Work to complete: Repeat verbatim, and only, the lines of the data below, beginning at the line that contains "intros acc. split; [apply Happ|]." and stopping after the line that contains "(** *** ListenAndServe: accepted".
────────────────────
Definition merge_ocr_results_clean (input_dir output_file : string)
    (listing : list string) (w : world) : option world :=
  let txt_files := discover listing in
  match txt_files with
  | [] => Some (print (PrintNoFiles input_dir) w)
  | _ =>
      let n := length txt_files in
      let w := print PrintMergingClean (print (PrintFound n) w) in
      all_text ← merge_loop_clean input_dir txt_files [] w;
      let w := write_lines output_file all_text w in
      Some (print (PrintPages n)
              (print (PrintOutput output_file) (print PrintDone w)))
  end.

(** *** Vocabulary of the specification *)



End Merger.

(** ** The command line of merge_ocr_results.py *)

Module MergerMain.
Import Merger.

(** How the script ends: with [sys.exit(1)] after the usage text or after
    the complaint about the directory, or with what the merge did. *)
Inductive outcome :=
| Usage
| NoSuchDirectory (input_dir : string)
| Ran (r : option world).

(** The flag test [len(sys.argv) > 2 and sys.argv[2] == "--clean"], on
    what follows [sys.argv[1]]. *)
Definition clean_mode (rest : list string) : bool :=
  match rest with
  | arg :: _ => String.eqb arg "--clean"
  | [] => false
  end.

(** The [__main__] block, run with [sys.argv = argv]; [dir_exists] is
    [os.path.exists] and [listing] what [os.listdir(input_dir)] returns.
    Both merge functions are called with their default output file. *)
Definition main (argv : list string) (dir_exists : string → bool)
    (listing : list string) (w : world) : outcome :=
  match argv with
  | _ :: input_dir :: rest =>
      if negb (dir_exists input_dir) then NoSuchDirectory input_dir
      else if clean_mode rest then
        Ran (merge_ocr_results_clean input_dir "final_ocr_result_clean.txt"
               listing w)
      else
        Ran (merge_ocr_results input_dir "final_ocr_result.txt" listing w)
  | _ => Usage
  end.

End MergerMain.

(** ** Concrete inputs *)

Module Examples.
Import Driver.

(** The default settings: three tries, and [float("1.2")] seconds between
    pages, written as the binary64 value it denotes. *)
Definition cfg : config := {| max_retries := 3; sleep_time := 0x1.3333333333333p+0%float |}.

(** A fresh run: no text file, empty log, no request sent. *)
Definition fresh : world :=
  {| texts := ∅; log := []; calls := 0; sleeps := [] |}.

(** [{"OCRExitCode": 1, "ParsedResults": [{"ParsedText": text}]}] *)
Definition ok_response (text : string) : pyval :=
  PDict (<[ "OCRExitCode" := PInt 1 ]>
           (<[ "ParsedResults" :=
                 PList [PDict (<[ "ParsedText" := PStr text ]> ∅)] ]> ∅)).

(** [{"OCRExitCode": 1, "ParsedResults": []}] *)
Definition empty_results_response : pyval :=
  PDict (<[ "OCRExitCode" := PInt 1 ]> (<[ "ParsedResults" := PList [] ]> ∅)).

(** [{"OCRExitCode": 1, "ParsedResults": [{"ParsedText": null}]}] *)
Definition null_text_response : pyval :=
  PDict (<[ "OCRExitCode" := PInt 1 ]>
           (<[ "ParsedResults" :=
                 PList [PDict (<[ "ParsedText" := PNone ]> ∅)] ]> ∅)).

(** [{"OCRExitCode": 3, "ErrorMessage": "E"}] *)
Definition error_response : pyval :=
  PDict (<[ "OCRExitCode" := PInt 3 ]> (<[ "ErrorMessage" := PStr "E" ]> ∅)).

(** A service that gives the same answer to every request. *)
Definition always (r : post_result) : service := λ _ _, r.


(** A merger world holding the two page texts "A" and "B". *)
Definition two_pages : Merger.world :=
  {| Merger.texts := <[ "ocr_text/page_001.pdf.txt" := "A" ]>
                       (<[ "ocr_text/page_002.pdf.txt" := "B" ]> ∅);
     Merger.stdout := [] |}.
End Examples.
(** X5. A registration request never touches the appointments or the
    session and always gets an answer; a doctor is added exactly when the
    answer is 201, and then exactly one, with status "pending", no profile
    picture and the email of the request, behind the doctors already there;
    on 400 and 500 the collection is as before. *)
Theorem register_effect env req w :
  let out := register env req w in
  appointments out.2 = appointments w
  ∧ session out.2 = session w
  ∧ ∃ resp,
      out.1 = Ok resp
      ∧ ((status_code resp = 201%N
          ∧ ∃ d, doctors out.2 = (doctors w ++ [d])%list
                 ∧ Doctor.status d = Some "pending"
                 ∧ Doctor.profilePicture d = None
                 ∧ Doctor.email d = Body.email (body req))
         ∨ ((status_code resp = 400%N ∨ status_code resp = 500%N)
            ∧ doctors out.2 = doctors w)).
Proof.
  intros out. subst out.
  destruct (register_cases env req w)
    as [(d & _ & ->) | [(_ & p & s & l & _ & _ & _ & _ & ->)
                       | (_ & msg & n & t & ->)]];
    cbn [fst snd doctors appointments session]; repeat split;
    eexists; (split; [reflexivity |]).
  - right. split; [by left | done].
  - left. split; [done |]. by eexists.
  - right. split; [by right | done].
Qed.

(** X6. Registration keeps emails unique: if no two stored doctors have the
    same email before a registration request, none have after it, whatever
    the request. *)
Theorem register_keeps_emails_unique env req w :
  NoDup (Doctor.email <$> doctors w) ->
  NoDup (Doctor.email <$> doctors (register env req w).2).
Proof.
  intros Hnd.
  destruct (register_cases env req w)
    as [(d & _ & ->) | [(Hn & p & s & l & _ & _ & _ & _ & ->)
                       | (_ & msg & n & t & ->)]];
    cbn [snd doctors]; try done.
  rewrite fmap_app. apply NoDup_app. split; [done |]. split.
  - intros e He Hin. apply list_elem_of_singleton in Hin. subst e.
    by apply doctor_by_email_None_not_elem in Hn.
  - apply NoDup_singleton.
Qed.
(** X12.  Scanning an address list in two parts, the second from the
    record the first has left, gives the record of the whole list: the
    early exit of the loop, once both slots are full, changes nothing,
    and addresses after that point are not looked at. *)
Theorem scan_ipnets_app (first_part second_part : list (list byte)) :
  forall acc : bpfIfIp,
    scan_ipnets (first_part ++ second_part) acc =
      scan_ipnets second_part (scan_ipnets first_part acc)
    /\ (HasIp4 (scan_ipnets first_part acc) = true ->
        HasIp6 (scan_ipnets first_part acc) = true ->
        scan_ipnets (first_part ++ second_part) acc = scan_ipnets first_part acc).
Proof.
  assert (Happ : forall acc,
    scan_ipnets (first_part ++ second_part) acc =
      scan_ipnets second_part (scan_ipnets first_part acc)).
  { induction first_part as [|ipnet rest IH]; intros acc; simpl; [done|].
    destruct (AddrFromSlice ipnet) as [ip|]; [|apply IH].
    destruct (IsLinkLocalUnicast ip || IsLinkLocalMulticast ip); [apply IH|].
    destruct (Is6 ip && HasIp6 acc || Is4 ip && HasIp4 acc); [apply IH|].
    destruct (Is4 ip); simpl.
    - destruct (HasIp6 acc) eqn:H6; simpl; [|apply IH].
      by rewrite scan_ipnets_full.
    - destruct (HasIp4 acc) eqn:H4; simpl; [|apply IH].
      by rewrite scan_ipnets_full. }
  intros acc. split; [apply Happ|].
  intros H4 H6. rewrite Happ. by apply scan_ipnets_full.
Qed.

(* --------------------------------------------------------------------- *)
(** *** ListenAndServe: accepted connections, shutdown, start *)
(* --------------------------------------------------------------------- *)

(** X13.  As long as [Accept] succeeds the stream loop keeps running,
    starts one [handleConn] per connection, in the order accepted, and
    touches neither the log nor the context. *)
Theorem accept_loop_all_accepted (ctx : nat) (conns : list Conn) :
  forall (w : World) (tasks : list Task),
    accept_loop ctx (map Ok conns) w tasks =
      (w, tasks ++ map handleConn conns, Running).
Proof.
  induction conns as [|lconn conns IH]; intros w tasks; simpl.
  - by rewrite app_nil_r.
  - rewrite IH. by rewrite <- app_assoc.
Qed.



(** What [ListenAndServe] has done by the time its loops start, and
    what it has not done when it fails before: a failure registers
    no teardown action, creates no context and leaves the world as it
    was; a success has stored the port, byte-swapped, under its key,
    created one context, not yet cancelled, and registered its
    [cancel] as the one new teardown action. *)
Lemma ListenAndServe_start_outcomes (c : ControlPlane) (port : Z) (w : World) :
  match ListenAndServe_start c port w with
  | (w', c', inl err) => w' = w /\ c' = c
  | (w', c', inr s) =>
      ParamMap w' =
        <[BigEndianTproxyPortKey := uint32 (swap16 port)]> (ParamMap w)
      /\ ctx_done w' = ctx_done w ++ [false]
      /\ sv_ctx s = length (ctx_done w)
      /\ Done (sv_ctx s) w' = false
      /\ deferFuncs c' = deferFuncs c ++ [fun w => (cancel (sv_ctx s) w, None)]
      /\ sv_world s = w' /\ sv_tasks s = [] /\ sv_returned s = None
      /\ sv_tcp s = Running /\ sv_udp s = Running
  end.
Proof.
  unfold ListenAndServe_start.
  destruct (Listen_answer (env w) port); [done|].
  destruct (ListenUDP_answer (env w) port); [done|].
  unfold ParamMap_Update.
  destruct (ParamMap_Update_answer (env w) _ _); [done|].
  simpl. repeat split.
  unfold Done. simpl. by rewrite lookup_app_r, Nat.sub_diag by lia.
Qed.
────────────────────
Final answer:
  intros acc. split; [apply Happ|].
  intros H4 H6. rewrite Happ. by apply scan_ipnets_full.
Qed.

(* --------------------------------------------------------------------- *)
(** *** ListenAndServe: accepted connections, shutdown, start *)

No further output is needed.